ABOUT

MISSION

The David Bermant Foundation: Color, Light, Motion was established in 1986 to encourage and advocate experimental visual art which draws its form, content and working materials from late twentieth-century technology.

On January 2021 the collection was gifted to the Butler Institute in Ohio.

DAVID BERMANT
VISION

“The art of our day that incorporates time, or movement, motion, change, is the most vital of all the arts being created. It is the art of our time which will endure.”

“Forty-five years ago, F.S.C. Northrop, Sterling Professor (Emeritus) of Philosophy and Jurisprudence of Yale University, convinced me, as well as others, that the most vital art of one’s time was that art which incorporated the underlying reality of the world as discovered by the science of one’s time.

This reality, as revealed by science and verified by experiment, has primary concepts or principles. Philosophy formulates these primary principles into a metaphysical system. This system’s intellectual concepts, understandable but to a few, is converted by religion and art into concrete symbols which convey emotion and feeling to everyone.

For example, Aristotle’s discovery of the foundation of biological organization was incorporated centuries later by St. Thomas of Acquinas into a metaphysical system which became the basic principles of Catholicism. These principles were clothed by Catholic religion and the art inspired by it into emotion-filled symbols and metaphors.

The primary concept, or underlying reality, of the science of our day is Relativity. Einstein added the fourth dimension to those of Newtonian physics: time. Therefore, the art of our day that incorporates time, or movement, motion, change, is the most vital of all the arts being created. It is the art of our time which will endure.”

ABOUT
DAVID BERMANT

“DAVID BERMANT was a longtime good friend of mine as well as my son-in-law. We agreed and also disagreed on various points of philosophy as well as art. Mostly we agreed, and when we didn’t we needled each other mercilessly and laughed a lot. The man’s sense of humor seldom left him.

David’s two great interests were building shopping centers — which he did with enthusiasm and success both on the East Coast and in California — and collecting art. The art dealer to his heart was of a technological nature. The title of one of the several major shows he sponsored, PULSE (People Using Light, Sound, and Energy), is a clue to the sort of unique work he felt was the art pertinent to our time. It was art that utilized modern science and technology and did something other than hang on a wall or stand on a pedestal. And he felt that such art should be shown in public places, not just in museums and galleries.

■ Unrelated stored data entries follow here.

Lemma dedup_covered_node (n : node) (seen : gset string) :
  covered_node seen n = true ->
  map own (sections (kept (dedup_node seen n))) = map own (keep_first seen (sections_node n))
  /\ snd (dedup_node seen n) = seen_after seen (sections_node n).
Proof.
  revert seen. induction n as [s|tag attrs cs IH] using node_ind; intros seen Hcov;
    [now split|].
  pose proof (dedup_covered_forest cs IH) as Hforest.
  rewrite covered_node_elem in Hcov.
  rewrite dedup_node_elem. cbv zeta. unfold kept.
  cbn [sections_node].
  destruct (String.eqb tag "section") eqn:Etag.
  - change (seen_after seen ([Elem tag attrs cs] ++ flat_map sections_node cs))
      with (seen_after (see seen (Elem tag attrs cs)) (sections cs)).
    change (keep_first seen ([Elem tag attrs cs] ++ flat_map sections_node cs))
      with (match title_of (Elem tag attrs cs) with
            | Some key =>
                if decide (key ∈ seen) then keep_first seen (sections cs)
                else Elem tag attrs cs :: keep_first ({[ key ]} ∪ seen) (sections cs)
            | None => Elem tag attrs cs :: keep_first seen (sections cs)
            end).
    unfold dropped, see in *.
    change (title_of (Elem tag attrs cs))
      with (option_map (fun h2 => PyStr.strip (Html.get_text h2)) (Html.find_tag "h2" cs))
      in *.
    destruct (Html.find_tag "h2" cs) as [h2|]; cbn [option_map] in *.
    + destruct (decide (PyStr.strip (Html.get_text h2) ∈ seen)) as [Hin|Hout].
      * rewrite bool_decide_eq_true_2 in Hcov by exact Hin.
        unfold sections.
        destruct (keep_first_all_dropped seen _ Hcov) as [-> ->]. now split.
      * rewrite bool_decide_eq_false_2 in Hcov by exact Hout.
        destruct (Hforest _ Hcov) as [H1 H2]. cbn [fst snd].
        split; [|exact H2].
        unfold sections at 1, option_list, option_rect. cbn [flat_map sections_node].
        rewrite Etag, app_nil_r.
        cbn [app map]. fold (sections (fst (dedup_nodes ({[PyStr.strip (Html.get_text h2)]} ∪ seen) cs))).
        rewrite H1. f_equal. cbn [own]. now rewrite dedup_prune.
    + destruct (Hforest _ Hcov) as [H1 H2]. cbn [fst snd].
      split; [|exact H2].
      unfold sections at 1, option_list, option_rect. cbn [flat_map sections_node]. rewrite Etag, app_nil_r.
      cbn [app map]. fold (sections (fst (dedup_nodes seen cs))).
      rewrite H1. f_equal. cbn [own]. now rewrite dedup_prune.
  - destruct (Hforest _ Hcov) as [H1 H2]. cbn [fst snd].
    split; [|exact H2].
    unfold sections at 1, option_list, option_rect. cbn [flat_map sections_node]. rewrite Etag, app_nil_r.
    cbn [app]. exact H1.
Qed.

(** In a forest where nothing that the specification keeps lies inside a
    section that goes, the sections that are left are those the
    specification keeps. *)
Lemma dedup_covered (l : list node) (seen : gset string) :
  covered seen l = true ->
  map own (sections (fst (dedup_nodes seen l))) = map own (keep_first seen (sections l)).
Proof.
  intros Hcov. apply dedup_covered_forest; [|exact Hcov].
  apply Forall_forall. intros n _ seen'. apply dedup_covered_node.
Qed.

End Nested.

(** C5, as stated, at a section that lies inside a duplicate: the section
    titled B is the first of its title, and it goes with the second section
    titled A, which contains it. *)
Lemma nested_first_section_is_removed :
  let html :=
    "<section><h2>A</h2>1</section><section><h2>A</h2>2<section><h2>B</h2>3</section></section>" in
  supported html = true
  /\ map title_of (sections (Html.parse html)) = [Some "A"; Some "A"; Some "B"]
  /\ deduplicate_sections html = "<section><h2>A</h2>1</section>"
  /\ map title_of (sections (Html.parse (deduplicate_sections html))) = [Some "A"].
Proof. vm_compute. repeat split. Qed.
Lemma shootdown_unbound this s :
  intsEnabled (cpu s) = false →
  _boundSpace (pcidBindings (cpu s) this) = None →
  PageBinding.shootdown this s = Ok (tt, s).
Proof.
  intros Hints Hbs. unfold PageBinding.shootdown.
  erewrite bind_run by reflexivity.
  erewrite bind_run by (apply assert_run; rewrite Hints; reflexivity).
  erewrite bind_run by reflexivity.
  erewrite bind_run by (unfold grab; rewrite Hbs; reflexivity).
  cbn [upgrade]. rewrite Hbs. reflexivity.
Qed.

(** X21.  A second [shootdown] on a binding, right after one that has
    returned, finds nothing to do if the queues are in order: it returns,
    changes no space (no counter is decremented a second time), invalidates
    nothing and calls no callback; at most it takes and releases the mutex
    of the bound space. *)
Theorem X21_shootdown_again this s u s1 :
  (∀ sp v, spaces s !! sp = Some v → StronglySorted earlier (_shootQueue v)) →
  PageBinding.shootdown this s = Ok (u, s1) →
  ∃ s2, PageBinding.shootdown this s1 = Ok (tt, s2) ∧ spaces s2 = spaces s1 ∧
        (events s2 = events s1 ∨
         ∃ sp, events s2 = events s1 ++ [EvAcquire sp; EvRelease sp]).
Proof.
  intros Hsorted H.
  destruct (shootdown_spec _ _ _ _ H) as (Hints & _ & Hints1 & _ & Hcases).
  cbv zeta in Hcases. rewrite <- Hints1 in Hints.
  set (b := pcidBindings (cpu s) this) in *.
  destruct (upgrade (spaces s) (_boundSpace b)) as [sp|] eqn:Hup.
  - destruct Hcases as (v & Hv & Hcases).
    destruct (rev (_shootQueue v)) as [|back rest] eqn:Hrev.
    + destruct Hcases as (Hs & Hb & _).
      destruct (shootdown_caught_up this s1 sp v Hints) as (s2 & Hrun & Hs2 & He2).
      * rewrite Hs, Hb. exact Hup.
      * rewrite Hs. exact Hv.
      * assert (Hq : _shootQueue v = []).
        { rewrite <- (rev_involutive (_shootQueue v)), Hrev. reflexivity. }
        rewrite Hq. constructor.
      * exists s2. eauto.
    + destruct Hcases as (Hs & Hb & _).
      destruct (shootdown_caught_up this s1 sp (shot_space (_alreadyShotSequence b) v)
                  Hints) as (s2 & Hrun & Hs2 & He2).
      * rewrite Hs, Hb, fn_lookup_insert. cbn [_boundSpace].
        rewrite upgrade_insert by eauto. exact Hup.
      * rewrite Hs. apply lookup_insert_eq.
      * rewrite Hb, fn_lookup_insert. cbn [_alreadyShotSequence].
        unfold shot_space. cbn [_shootQueue]. apply Forall_forall. intros N' HN'.
        apply (proj1 (elem_of_rev _ _)) in HN'.
        destruct (rebind_scan_sequences _ _ _ _ HN') as (N & HN & ->).
        apply (proj1 (elem_of_rev _ _)) in HN.
        pose proof (sorted_back _ _ _ (Hsorted sp v Hv) Hrev) as Hle.
        rewrite Forall_forall in Hle. exact (Hle N HN).
      * exists s2. eauto.
  - destruct Hcases as [_ Hcases].
    assert (Hbs1 : _boundSpace (pcidBindings (cpu s1) this) = None).
    { destruct (_boundSpace b) as [dead|] eqn:Hbs.
      - destruct Hcases as [Hb _]. rewrite Hb, fn_lookup_insert. reflexivity.
      - destruct Hcases as [Hb _]. rewrite Hb. exact Hbs. }
    exists s1. rewrite (shootdown_unbound this s1 Hints Hbs1). auto.
Qed.
Definition normalizeGoal (goal : SdmGoalEvent) : string :=
  "uniqueName:" ++ uniqueName goal ++ NL ++
  "environment:" ++ environment goal ++ NL ++
  "goalSetId:" ++ goalSetId goal ++ NL ++
  "state:" ++ stateName (state goal) ++ NL ++
  "ts:" ++ numberToString (ts goal) ++ NL ++
  "version:" ++ numberToString (version goal) ++ NL ++
  "repo:" ++ owner (repo goal) ++ "/" ++ repo_name (repo goal) ++ "/"
          ++ providerId (repo goal) ++ NL ++
  "sha:" ++ sha goal ++ NL ++
  "branch:" ++ branch goal ++ NL ++
  "fulfillment:" ++ f_name (fulfillment goal) ++ "-"
          ++ methodName (method (fulfillment goal)) ++ NL ++
  "preConditions:" ++
     String.concat "," (map (fun p => key_environment p ++ "/" ++ key_uniqueName p)
                     (preConditions goal)) ++ NL ++
  "data:" ++ normalizeValue (data goal) ++ NL ++
  "url:" ++ normalizeValue (url goal) ++ NL ++
  "externalUrls:" ++ String.concat "," (map eu_url (externalUrls goal)) ++ NL ++
  "provenance:" ++
     String.concat "," (map (fun p => normalizeProvenance (Some p))
                     (provenance goal)) ++ NL ++
  "retry:" ++ normalizeFlag (retryFeasible goal) ++ NL ++
  "approvalRequired:" ++ normalizeFlag (approvalRequired goal) ++ NL ++
  "approval:" ++ normalizeProvenance (approval goal) ++ NL ++
  "preApprovalRequired:" ++ normalizeFlag (preApprovalRequired goal) ++ NL ++
  "preApproval:" ++ normalizeProvenance (preApproval goal).

Record GoalVerificationKey : Set := {
  vk_name : string;
  publicKey : string }.

Record GoalSigningKey : Set := {
  sk_name : string;
  sk_publicKey : string;
  privateKey : string;
  passphrase : option string }.

Record GoalSigningConfiguration : Set := {
  enabled : bool;
  signingKey : option GoalSigningKey;
  verificationKeys : list GoalVerificationKey }.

Many pieces from his extensive collection are on loan or contributed as gifts to the City of Santa Barbara and to UCSB. At the airport, in the County Building, in the main library, in public schools, and at several locations on our beaches could be seen examples of his unusual, colorful, moving art pieces. To make sure the art form he loved should continue to flourish beyond his lifetime, he established and funded the David W. Bermant Foundation: Color, Light, Motion.

David was born in New York City, grew up in Manhattan, and, at 21, graduated cum laude from Yale University. Six months later, in January 1941, he volunteered to join the U.S. Army. Starting as a private, he ended his army career as a major of artillery in Patton’s Third Army, earning a bronze star with an oak leaf cluster for his actions. In 1947, he married Ruth Jesephson and they had four children: Ann, Jeffrey, Wendy, and Andrew. After 46 years, they were divorced. David then married Susan Hopmans and they established a home in Santa Barbara as well as in the Santa Ynez valley. Here he created facilities for and maintained a large collection of the art he felt was so significant.

I knew David Bermant as a man who had a great capacity for enjoying the material as well as the aesthetic pleasures of life. A connoisseur of food and wine, he once flew to Paris to participate in a special gourmet event and flew back within 24 hours. He delighted in fine cigars until he realized that good health would be an even greater pleasure.

David could be tough when circumstances required, but his sense of humor was never absent. Even during his terminal illness, he was able to make wry jokes about the situation. A vital part of his personal philosophy came from discussions he had had with a Yale professor he admired, F.S.C. Northrop. They pondered the big questions of what is “right,” what is “wrong,” and what is “truth.” In a letter summarizing the conclusions he reached, he wrote to me: “I think one can find truth for one’s time. One can find right and wrong for one’s time. Maybe none of these are eternal, but they are to be found. I’m going to try to seek out the truth as long as I live and always tell the truth as long as I live, not only to others but mostly to myself. I will never lie.”

Staying true to that difficult agenda may well be a bit part of the reason for his long, happy, and successful life.”